Pam Holt, a retired teacher in Grainger, Indiana, was diagnosed with cancer in 2014. At the time, her treatment — with a derivative of the once-banned sedative thalidomide — cost $588 a month. In the past few months, her share of the bill has risen to $640 a month.
“I do have a little retirement. This is not how I planned on spending it all,” said Holt, 68, who admitted that this year she has had to put some of the pharmacy bills on her credit card. “These bills are just horrendous.”
A month’s supply of Celgene’s thalidomide, branded as Thalomid, lists for about $5,000 to $9,000, including the cost paid by insurers.

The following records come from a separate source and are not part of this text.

(* ===== verification/GeometryTheorems.v ===== *)
(** * What the geometry functions compute

    The estimate of a distance, the side of a box, and the descent to the
    subsector of a point. *)
From S2P Require Import Prelude MFixed MBbox MapGeometry.
#[local] Open Scope doom_scope.

Section geometry.
Context {A : Arch}.
Implicit Types (l : Geo.line_t) (b : bbox) (x y : Z).

(** Coordinates whose differences are [fixed_t] again. *)
Definition coord x : Prop := fits_s 31 x.
Lemma coord_sub x y : coord x -> coord y -> i32 (x - y) = x - y /\ fits_s 32 (x - y).
Proof. unfold coord, fits_s. cbn. intros Hx Hy. assert (H : fits_s 32 (x - y)) by (unfold fits_s; cbn; lia). split; [by apply wraps_id|exact H]. Qed.

(** ** Distances *)
Lemma i32_abs x : Z.abs x <= 2 ^ 30 -> i32 (c_abs x) = Z.abs x.
Proof.
  intros H. change (2 ^ 30) with 1073741824 in H. rewrite c_abs_spec; [|unfold fits_s; cbn; lia|right; unfold INT_MIN; lia].
  apply wraps_id; [lia|]. unfold fits_s. cbn. lia.
Qed.
Lemma AproxDistance_run dx dy : Z.abs dx <= 2 ^ 30 -> Z.abs dy <= 2 ^ 30 ->
  P_AproxDistance dx dy = Z.max (Z.abs dx) (Z.abs dy) + (Z.min (Z.abs dx) (Z.abs dy) + 1) / 2.
Proof.
  intros Hx Hy. unfold P_AproxDistance. rewrite !i32_abs by done. change (2 ^ 30) with 1073741824 in *. set (a := Z.abs dx) in *. set (c := Z.abs dy) in *.
  assert (Hs : forall m, Z.shiftr m 1 = m / 2) by (intros m; by rewrite Z.shiftr_div_pow2).
  assert (Ei : forall m, 0 <= m <= a + c -> i32 (i32 (a + c) - m) = a + c - m \/ a + c - m > INT_MAX).
  { intros m Hm. destruct (decide (a + c - m <= INT_MAX)); [left|right; lia]. transitivity (i32 (a + c - m)); [|apply wraps_id; [lia|unfold fits_s, INT_MAX in *; cbn; lia]].
    apply wraps_congr. rewrite Zminus_mod, wraps_mod, <- Zminus_mod by lia. done. }
  rewrite !Hs. destruct (a <? c) eqn:E; breflect.
  - destruct (Ei (a / 2)) as [-> | H]; [Z.div_mod_to_equations; lia|rewrite Z.max_r, Z.min_l by lia; Z.div_mod_to_equations; lia|unfold INT_MAX in H; Z.div_mod_to_equations; lia].
  - destruct (Ei (c / 2)) as [-> | H]; [Z.div_mod_to_equations; lia|rewrite Z.max_l, Z.min_r by lia; Z.div_mod_to_equations; lia|unfold INT_MAX in H; Z.div_mod_to_equations; lia].
Qed.
(* ===== verification/ThingLinks.v ===== *)
(** * The place of a thing on the map (p_maputl.c)

    A thing is in the list of the sector it stands in and in the list of its
    block of the map. P_SetThingPosition puts it into both, and
    P_UnsetThingPosition takes it out. *)
From S2P Require Import Prelude MFixed MapGeometry DLists GameTypes.
#[local] Open Scope doom_scope.

Definition MF_NOSECTOR : Z := 0x8.
Definition MF_NOBLOCKMAP : Z := 0x10.
Definition MAPBLOCKSHIFT : Z := FRACBITS + 7.

Definition sector_links : fields Mobj.mobj_t :=
  mk_fields Mobj.snext Mobj.sprev (fun v m => m <| Mobj.snext := v |>) (fun v m => m <| Mobj.sprev := v |>).
Definition block_links : fields Mobj.mobj_t :=
  mk_fields Mobj.bnext Mobj.bprev (fun v m => m <| Mobj.bnext := v |>) (fun v m => m <| Mobj.bprev := v |>).
#[export] Instance sector_laws : FieldLaws sector_links.
Proof. by split. Qed.
#[export] Instance block_laws : FieldLaws block_links.
Proof. by split. Qed.

(** The block map. The nodes of the map, the address of the n-th subsector, and the
    sector of the subsector at an address. *)
Record grid : Type := mk_grid { bmaporgx : Z; bmaporgy : Z; bmapwidth : Z; bmapheight : Z }.
Class Bsp : Type := { nodes : list Node.node_t; ss_at : Z -> Z; ss_sector : Z -> option nat }.

(** The things by their address; the heads of the lists. *)
Record places : Type := mk_places { mobjs : gmap Z Mobj.mobj_t; thinglist : list Z; blocklinks : list Z }.
#[export] Instance places_eta : Eta places := fun w => mk_places (mobjs w) (thinglist w) (blocklinks w).

Section links.
Context {bsp : Bsp} (gr : grid).
Implicit Types (w : places) (a : Z) (m : Mobj.mobj_t).

Definition getm a w : outcome Mobj.mobj_t := of_option (mobjs w !! a).
Definition sector_of m : option nat := ss_sector (Mobj.subsector m).
(** The index of the block in [blocklinks], when it is on the map. *)
Definition block_of m : option nat :=
  let blockx := Z.shiftr (i32 (Mobj.x m - bmaporgx gr)) MAPBLOCKSHIFT in
  let blocky := Z.shiftr (i32 (Mobj.y m - bmaporgy gr)) MAPBLOCKSHIFT in
  if (blockx >=? 0) && (blockx <? bmapwidth gr) && (blocky >=? 0) && (blocky <? bmapheight gr)
  then Some (Z.to_nat (i32 (blocky * bmapwidth gr + blockx))) else None.
(** Reading and writing the head of a list. *)
Definition head_at (heads : list Z) (i : nat) : outcome Z := of_option (heads !! i).
Definition set_thinglist (s : nat) (v : Z) w : outcome places := let* _ := head_at (thinglist w) s in Ret (w <| thinglist ::= <[s := v]> |>).
Definition set_blocklink (k : nat) (v : Z) w : outcome places := let* _ := head_at (blocklinks w) k in Ret (w <| blocklinks ::= <[k := v]> |>).

Definition unset_sector a w : outcome places :=
  let* '(next, first, ms) := unlink sector_links a (mobjs w) in
  let w := w <| mobjs := ms |> in
  if first : bool then
    let* m := getm a w in
    let* s := of_option (sector_of m) in
    set_thinglist s next w
  else Ret w.
Definition unset_block a w : outcome places :=
  let* '(next, first, ms) := unlink block_links a (mobjs w) in
  let w := w <| mobjs := ms |> in
  if first : bool then
    let* m := getm a w in
    match block_of m with
    | Some k => set_blocklink k next w
    | None => Ret w
    end
  else Ret w.
Definition P_UnsetThingPosition a w : outcome places :=
  let* m := getm a w in
  let* w := if negb (has_flag (Mobj.flags m) MF_NOSECTOR) then unset_sector a w else Ret w in
  if negb (has_flag (Mobj.flags m) MF_NOBLOCKMAP) then unset_block a w else Ret w.

Definition set_sector a w : outcome places :=
  let* m := getm a w in
  let* s := of_option (sector_of m) in
  let* head := head_at (thinglist w) s in
  let* ms := link sector_links a head (mobjs w) in
  set_thinglist s a (w <| mobjs := ms |>).
Definition set_block a w : outcome places :=
  let* m := getm a w in
  match block_of m with
  | Some k =>
      let* head := head_at (blocklinks w) k in
      let* ms := link block_links a head (mobjs w) in
      set_blocklink k a (w <| mobjs := ms |>)
  | None => Ret (w <| mobjs ::= <[a := m <| Mobj.bprev := 0 |> <| Mobj.bnext := 0 |>]> |>)
  end.
Definition P_SetThingPosition a w : outcome places :=
  let* m := getm a w in
  let* ss := R_PointInSubsector nodes (Mobj.x m) (Mobj.y m) in
  let m := m <| Mobj.subsector := ss_at ss |> in
  let w := w <| mobjs ::= <[a := m]> |> in
  let* w := if negb (has_flag (Mobj.flags m) MF_NOSECTOR) then set_sector a w else Ret w in
  if negb (has_flag (Mobj.flags m) MF_NOBLOCKMAP) then set_block a w else Ret w.

(** ** Walking through a block *)

(** The loop of [P_BlockThingsIterator]; [func] may change what it likes. *)
Fixpoint things_loop {S : Type} (fuel : nat) (get : S -> places) (func : Z -> S -> outcome (bool * S)) (a : Z) (s : S) : outcome (bool * S) :=
  if a =? 0 then Ret (true, s)
  else
    match fuel with
    | O => NoFuel
    | S fuel =>
        let* '(go, s) := func a s in
        if negb go then Ret (false, s)
        else let* m := getm a (get s) in things_loop fuel get func (Mobj.bnext m) s
    end.
Definition P_BlockThingsIterator {S : Type} (get : S -> places) (func : Z -> S -> outcome (bool * S)) (x y : Z) (s : S) : outcome (bool * S) :=
  if (x <? 0) || (y <? 0) || (x >=? bmapwidth gr) || (y >=? bmapheight gr) then Ret (true, s)
  else
    let* head := head_at (blocklinks (get s)) (Z.to_nat (i32 (y * bmapwidth gr + x))) in
    things_loop (size (mobjs (get s))) get func head s.
End links.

Its sister drug, a thalidomide derivative called lenalidomide, goes for $18,000 to $22,000 a month under the brand name Revlimid.
Celgene is the exclusive provider of both drugs, which some cancer patients use for only a few months but others take for years. Thalidomide is no longer under patent, but Celgene has effectively used US federal drug safety procedures to stonewall generic versions before they can reach market. It’s not clear whether that conduct is illegal.
Celgene is by no means the only company that cites federal drug safety rules in refusing to provide samples. At a July workshop, the US Food and Drug Administration said it received at least 150 complaints from generics unable to access samples for restricted drugs. The unavailability of generics has significant monetary consequences. One 2014 study, sponsored by the Association for Affordable Medicines, estimated that misuse of the rules costs $5.4 billion each year — $960 million of that in out-of-pocket costs paid by patients.
In 2016, Celgene brought in more than $7 billion in revenue on those two drugs alone, and in the first quarter of 2017, nearly two-thirds of its revenue was attributed to Revlimid. The US Federal Trade Commission has found that when a company faces generic competition, the price of a drug typically plummets at least 80 percent.
Holt has multiple myeloma, a cancer that attacks the white blood cells. The disease can lead to breakdown of the spine and ribs without treatment. Two decades ago, a patient diagnosed with multiple myeloma might only live three to four more years. But the unlikely revival of thalidomide — a drug once banned around the world after it was linked to horrific birth defects in the 1960s — now allows cancer patients to live a decade or more with monthly treatments.
Celgene maintains its exclusivity through an FDA safety procedure. The company refuses to sell samples of its drugs to would-be rivals, citing safety concerns. Without a sample, a competitor can never prove to the FDA that its generic version is identical to the original drug — and so the FDA never certifies the generic for market.
The FDA has decried the “shenanigans” by Celgene and other pharmaceutical companies, but has said it has no authority to make them stop the practice. Celgene argues that it is complying with the relevant safety procedures, and that safety concerns outweigh any duty on the company to deal with its competitors.